Editor’s Note: Our friend, Jamey Gallagher has been kind enough to share with us an excerpt from his newly released novel “Midwinter.” It’s available for the low price of $2.99 for Kindle at Amazon. With a blizzard about to keep most people home bound from Jersey to Maine, why not shell out the price of a venti at Starbucks and support some great, contemporary American literature?
In the morning it was -3 degrees according to the thermometer mounted near the kitchen window, and the heat had not kicked in yet, so it was fifty four inside. My mother sat on the couch in the living room with one blanket wrapped around her shoulders and a second across her lap, doing a crossword puzzle in a thick book with thin newsprint pages. The dawn shuddered up out of the snow, the sky pink as salmon then lightening to purple and blue. I couldn’t deny that it was beautiful, and I kept looking out the back windows as I drank my coffee and fiddled with my cell phone. It was much too early to text Mae. I was surprised by how much I missed her, a physical feeling that had everything to do with the fact that we were still in the constant-sex phase of our relationship. I wanted to be inside her. I pulled up the last pictures I’d taken with the camera app. Most of them featured Mae in various states of undress, a couple at a party, a few shots of my manager Willie Dean and my evening bartender Tonii Parks. Tonii was a transgender male who wore bowties all the time, and Willie had neck tattoos and played in a psychobilly band on Fridays and Saturdays. There was a shot of the three of us that Mae had taken, hoisting pints and smiling in that sloppy, laughing way that suggested we were much better friends than we were. I’d posted the picture to Instagram where it had garnered a few dozen likes and given an impression that my life was hip and bountiful—which it was.
“Can I borrow some of Dad’s old clothes? I want to take a walk.”
“It’s all in his closet, dear. I haven’t touched it. You help yourself.”

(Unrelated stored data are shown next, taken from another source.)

(** C5: every line of a returned bill carries, for its request in iteration
    order, the product's unit price, the line total [price * quantity] and
    the tax [total * tax_rate], and the bill's sums accumulate them in that
    order.  In particular, in any catalog whose "rice_l" costs 3.00 at tax
    rate 0.05 with 100 on hand, billing 10 units returns a bill with line
    total 30.00, line tax 1.50 and total 31.50, and leaves 90 on hand. *)
Theorem create_bill_line_amounts :
  (∀ (customer_info : gmap string string) (items : list (string * Z))
     (uuid4 : string) (now : datetime) (self db' : DatabaseManager.t)
     (b : Bill.t) (lg : list BillingService.log_record),
     BillingService.create_bill customer_info items uuid4 now self
       = (BillingService.Returned (Some b), db', lg) →
     Forall2 (billed_line (DatabaseManager.load_products self)) items (Bill.items b)
     ∧ Bill.subtotal b
       = fold_left PrimFloat.add (List.map BillItem.total_price (Bill.items b)) 0%float
     ∧ Bill.tax_amount b
       = fold_left PrimFloat.add (List.map BillItem.tax_amount (Bill.items b)) 0%float
     ∧ Bill.total_amount b = (Bill.subtotal b + Bill.tax_amount b)%float)
  ∧ (∀ (customer_info : gmap string string) (uuid4 : string) (now : datetime)
       (self : DatabaseManager.t) (p : Product.t),
       DatabaseManager.load_products self !! "rice_l" = Some p →
       Product.id p = "rice_l" →
       Product.price p = 3%float →
       Product.tax_rate p = 0.05%float →
       Product.quantity p = 100 →
       ∃ b db' lg item,
         BillingService.create_bill customer_info [("rice_l", 10)] uuid4 now self
           = (BillingService.Returned (Some b), db', lg)
         ∧ Bill.items b = [item]
         ∧ BillItem.total_price item = 30%float
         ∧ BillItem.tax_amount item = 1.5%float
         ∧ Bill.total_amount b = 31.5%float
         ∧ Product.quantity <$> DatabaseManager.load_products db' !! "rice_l" = Some 90).
Proof.
  split.
  - intros customer_info items uuid4 now self db' b lg H.
    apply create_bill_returns_bill in H
      as (st & Hloop & Hitems & Hsub & Htax & Htot & _).
    destruct (create_bill_loop_lines _ _ _ Hloop) as (new_items & Hnew & Hlines & _).
    destruct (create_bill_loop_sums _ _ _ _ Hloop) as [Hs Ht]; [by split|].
    simpl in Hnew. rewrite Hitems, Hsub, Htax, Htot, Hnew.
    split_and!; [done | by rewrite Hs, Hnew | by rewrite Ht, Hnew | done].
  - intros customer_info uuid4 now self p Hp Hid Hprice Hrate Hqty.
    unfold BillingService.create_bill; simpl.
    unfold BillingService.create_bill_body; simpl.
    rewrite Hp, Hqty, Hprice, Hrate; simpl.
    do 4 eexists. split; [reflexivity|]. simpl.
    split_and!; try reflexivity.
    rewrite load_products_add_bill, load_update_product; simpl.
    rewrite Hid, lookup_insert_eq. reflexivity.
Qed.

Lemma create_bill_line_amounts_witness :
  Forall2 (billed_line (DatabaseManager.load_products scenario_db))
    [("rice_l", 10)] (Bill.items scenario_bill)
  ∧ (∃ b db' lg item,
       scenario_call = (BillingService.Returned (Some b), db', lg)
       ∧ Bill.items b = [item]
       ∧ BillItem.total_price item = 30%float
       ∧ BillItem.tax_amount item = 1.5%float
       ∧ Bill.total_amount b = 31.5%float
       ∧ Product.quantity <$> DatabaseManager.load_products db' !! "rice_l" = Some 90).
Proof.
  split.
  - apply (proj1 create_bill_line_amounts customer_a [("rice_l", 10)] scenario_uuid
             some_time scenario_db scenario_call.1.2 scenario_bill scenario_call.2).
    vm_compute. reflexivity.
  - apply (proj2 create_bill_line_amounts customer_a scenario_uuid some_time
             scenario_db rice_l); vm_compute; reflexivity.
Defined.

(** ** Bills and catalog edits *)

Section BillStore.
Import BillingService.

(** The loop writes [products.json] only. *)
Lemma create_bill_loop_bills (items : list (string * Z)) (st st' : locals)
    (e : option loop_exit) :
  create_bill_loop items st = (st', e) →
  DatabaseManager.load_bills (db st') = DatabaseManager.load_bills (db st).
Proof.
  revert st. induction items as [|[product_id quantity] rest IH]; intros st H.
  - by inversion H.
  - simpl in H.
    destruct (create_bill_body st product_id quantity) as [x|st1] eqn:Hbody.
    + by inversion H.
    + rewrite (IH _ H).
      by apply create_bill_body_inr in Hbody as (product & item_total & _ & _ & _ & ->).
Qed.

Lemma apply_edit_bills (db : DatabaseManager.t) (e : catalog_edit) :
  DatabaseManager.load_bills (apply_edit db e) = DatabaseManager.load_bills db.
Proof.
  destruct e as [p|p|k|k q]; simpl; try reflexivity.
  - unfold DatabaseManager.delete_product.
    by destruct (DatabaseManager.load_products db !! k).
  - unfold DatabaseManager.update_product_quantity.
    by destruct (DatabaseManager.load_products db !! k).
Qed.

Lemma apply_edits_bills (edits : list catalog_edit) (db : DatabaseManager.t) :
  DatabaseManager.load_bills (apply_edits edits db) = DatabaseManager.load_bills db.
Proof.
  revert db. induction edits as [|e edits IH]; intros db; [done|].
  unfold apply_edits in *; simpl. by rewrite IH, apply_edit_bills.
Qed.

End BillStore.

(** C8: the line items of a returned bill hold the name, unit price, line
    total and tax computed from the catalog as it was when the sale was
    made; the bill is stored at the end of the bill history, and no sequence
    of later catalog edits (adding, replacing or deleting a product, or
    setting a quantity) changes the stored history or what a lookup by bill
    identifier returns. *)
Theorem bill_snapshot_survives_catalog_edits (customer_info : gmap string string)
    (items : list (string * Z)) (uuid4 : string) (now : datetime)
    (self db' : DatabaseManager.t) (b : Bill.t)
    (lg : list BillingService.log_record) (edits : list catalog_edit) :
  BillingService.create_bill customer_info items uuid4 now self
    = (BillingService.Returned (Some b), db', lg) →
  Forall2 (billed_line (DatabaseManager.load_products self)) items (Bill.items b)
  ∧ DatabaseManager.load_bills db' = DatabaseManager.load_bills self ++ [b]
  ∧ DatabaseManager.load_bills (apply_edits edits db')
    = DatabaseManager.load_bills self ++ [b]
  ∧ ∀ bill_id,
      BillingService.get_bill_by_id bill_id (apply_edits edits db')
      = BillingService.get_bill_by_id bill_id db'.
Proof.
  intros H.
  apply create_bill_returns_bill in H as (st & Hloop & Hitems & _ & _ & _ & _ & _ & -> & _).
  destruct (create_bill_loop_lines _ _ _ Hloop) as (new_items & Hnew & Hlines & _).
  pose proof (create_bill_loop_bills _ _ _ _ Hloop) as Hbills.
  simpl in Hnew, Hbills.
  assert (Hstored : DatabaseManager.load_bills
                      (DatabaseManager.add_bill b (BillingService.db st))
                    = DatabaseManager.load_bills self ++ [b]).
  { by rewrite load_bills_add_bill, Hbills. }
  split_and!.
  - by rewrite Hitems, Hnew.
  - exact Hstored.
  - by rewrite apply_edits_bills.
  - intros bill_id.
    unfold BillingService.get_bill_by_id, DatabaseManager.get_bill_by_id.
    by rewrite apply_edits_bills.
Qed.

Their room had not changed in the forty two years that I’d been alive, and crossing the threshold was still the world-changing event it had always been. This was a habitat I was not supposed to enter. I could smell my mother’s warm, yeasty sweat, mixed with what I imagined was the desiccation of age, her cells breaking down and off-gassing some essential life. There was still a stack of books on my father’s bedside table, natural histories of northeastern Maine, a book about the extinction of the passenger pigeon, a John Muir book that, judging by the number of slips of paper sticking out of its pages, he had read many times before. The windows looked out at the front yard, the road, and beyond that a mountain vista marred only by the Walker’s house, which spat a strand of gray-black smoke into the air. I sat on the bed. My father had been full of life, his twinkling eyes belying the natural frown of his thick mustache. He had smelled more robust than my mother. I remembered the tang of his sweat on those days when he came in from a many-miles long hike or when he had been splitting wood, the sweat imbricated in the tight weave of his flannel shirts. I had always loved my father, but I got the sense when I was old enough to be his peer that he did not particularly like me, that my lack of interest in what interested him was an affront. He thought I was like everyone else, more concerned with money and material possessions than with understanding our place in various ecosystems or ensuring that our impact on the planet was minimal. I cared—I just didn’t believe that I could do anything about it. I was just one small part of everyone else, and we were all driving ourselves off the cliff. It wasn’t my fault, was how I looked at it. Worrying about it all the time was not going to help anything.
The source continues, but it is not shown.